Our Story - The Peabody Awards
- ️Mon Oct 28 2024
Jeffrey P. Jones, Ph.D., is the Executive Director of the George Foster Peabody Awards at the University of Georgia, and Lambdin Kay Chair for the Peabodys in the Department of Entertainment & Media Studies. Jones became only the fifth director of the Peabody Awards in 2013. Prior to that, he was Director of the Institute of Humanities at Old Dominion University in Norfolk, Virginia. He holds a Ph.D. in Radio-TV-Film from The University of Texas at Austin, as well as a Masters and Bachelor’s Degree in Political Science from Auburn University.

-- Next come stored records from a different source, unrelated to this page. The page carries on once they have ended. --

(** ** The scan of [mark_checkout] *)

Lemma update_first_subjects u now v :
  user_address <$> update_first u now v = user_address <$> v.
Proof.
  induction v as [|x v IH]; csimpl; [done|].
  destruct (user_address x =? u); csimpl; [done|]. by rewrite IH.
Qed.

Lemma elem_of_update_first u now v r' :
  NoDup (user_address <$> v) →
  r' ∈ update_first u now v ↔
    (∃ x, x ∈ v ∧ user_address x = u ∧ r' = set_check_out_time now x)
    ∨ (r' ∈ v ∧ user_address r' ≠ u).
Proof.
  induction v as [|x v IH]; csimpl.
  - intros _. split; [by intros ?%elem_of_nil|].
    by intros [(? & ?%elem_of_nil & _)|[?%elem_of_nil _]].
  - intros [Hx Hv]%NoDup_cons. specialize (IH Hv).
    assert (Hin : ∀ y, y ∈ v → user_address y ≠ user_address x).
    { intros y Hy Heq. apply Hx. rewrite <- Heq. by apply list_elem_of_fmap_2. }
    destruct (N.eqb_spec (user_address x) u) as [Hu|Hu].
    + rewrite !elem_of_cons. split.
      * intros [->|Hr'].
        -- left. exists x. by rewrite elem_of_cons; auto.
        -- right. split; [auto|]. rewrite <- Hu. auto.
      * intros [(y & [->|Hy]%elem_of_cons & Hyu & ->)|[[->|Hr'] Hne]]; auto.
        -- exfalso. apply (Hin y); congruence.
        -- congruence.
    + rewrite elem_of_cons, IH. split.
      * intros [->|[(y & Hy & Hyu & ->)|[Hr' Hne]]].
        -- right. by rewrite elem_of_cons; auto.
        -- left. exists y. by rewrite elem_of_cons; auto.
        -- right. by rewrite elem_of_cons; auto.
      * intros [(y & [->|Hy]%elem_of_cons & Hyu & ->)|[[->|Hr']%elem_of_cons Hne]];
          [congruence|eauto 6..].
Qed.

(** The first match of the scan, when subjects are unique, is the only
    match. *)
Lemma list_find_subject u (v : list AttendanceRecord) r :
  NoDup (user_address <$> v) → r ∈ v → user_address r = u →
  snd <$> list_find (λ x, user_address x = u) v = Some r.
Proof.
  intros Hnd Hr Hu.
  destruct (list_find_elem_of (λ x, user_address x = u) v r Hr Hu) as [[i x] Hfind].
  rewrite Hfind. simpl. f_equal.
  apply list_find_Some in Hfind as (Hi & Hx & _).
  apply list_elem_of_lookup in Hr as [j Hj].
  assert (i = j) as ->; [|congruence].
  eapply NoDup_lookup; [exact Hnd| |]; rewrite list_lookup_fmap.
  - by rewrite Hi.
  - rewrite Hj. simpl. congruence.
Qed.

(** ** The indices after each write *)

Lemma by_account_Some s u d r :
  by_account s u d = Some r ↔
  ∃ user_attendance, daily_attendance s !! u = Some user_attendance
                     ∧ user_attendance !! d = Some r.
Proof.
  unfold by_account. destruct (daily_attendance s !! u) as [ua|]; simpl.
  - split; [eauto|]. by intros (? & [= <-] & ?).
  - split; [done|]. by intros (? & [=] & _).
Qed.

Lemma by_account_marked s ua rec now u d :
  daily_attendance s !! user_address rec = Some ua →
  by_account (marked s ua rec now) u d =
    if decide (u = user_address rec ∧ d = date rec) then Some rec
    else by_account s u d.
Proof.
  intros Hua. unfold by_account, marked. simpl.
  destruct (decide (u = user_address rec)) as [->|Hu].
  - rewrite lookup_insert_eq, Hua. simpl.
    destruct (decide (d = date rec)) as [->|Hd].
    + rewrite lookup_insert_eq. by rewrite decide_True.
    + rewrite lookup_insert_ne by done. rewrite decide_False; [done|]. by intros [_ ?].
  - rewrite lookup_insert_ne by done. rewrite decide_False; [done|]. by intros [? _].
Qed.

Under Jones’s leadership, television specials of the awards ceremony were broadcast nationally on Pivot, PBS, and Fusion. He established the first-ever Boards of Directors (representing media on both East and West Coasts) comprised of top-level media entertainment industry executives, as well as journalists, documentarians, radio/podcasters, public media, and foundation executives. In partnership with Facebook, he created the Peabody Futures of Media Award in 2015 to recognize digital storytelling excellence in formats such as video games, virtual reality, interactive documentaries, data journalism, and more. In 2020, Peabody created a new and separate Board of Jurors to begin formally awarding Peabody Awards to Interactive and Immersive Media, launching the initiative with a set of “legacy” award winners in 2022 for groundbreaking and iconic works from previous decades.
During the Covid Pandemic of 2020-22, Peabody moved its annual celebration of winners online, utilizing social media for a much broader awareness of winning stories. In 2021, the program also launched its weekly newsletter of viewing recommendations. In 2023, the annual awards ceremony will take place in Los Angeles for the first time in the program’s 83-year history.
Professor Jones is the author and editor of six books, including “Entertaining Politics: Satiric Television and Civic Engagement,” “Satire TV: Politics and Comedy in the Post-Network Era,” and “The Essential HBO Reader.” Most recently, co-edited with Ethan Thompson and Lucas Hatlan, is “Television History, the Peabody Archives, and Cultural Memory” through the University of Georgia Press. His research and teaching focuses on popular politics, or the ways in which politics are engaged through popular culture. He hails from Auburn, Alabama, has one son, and is a semi-professional drummer.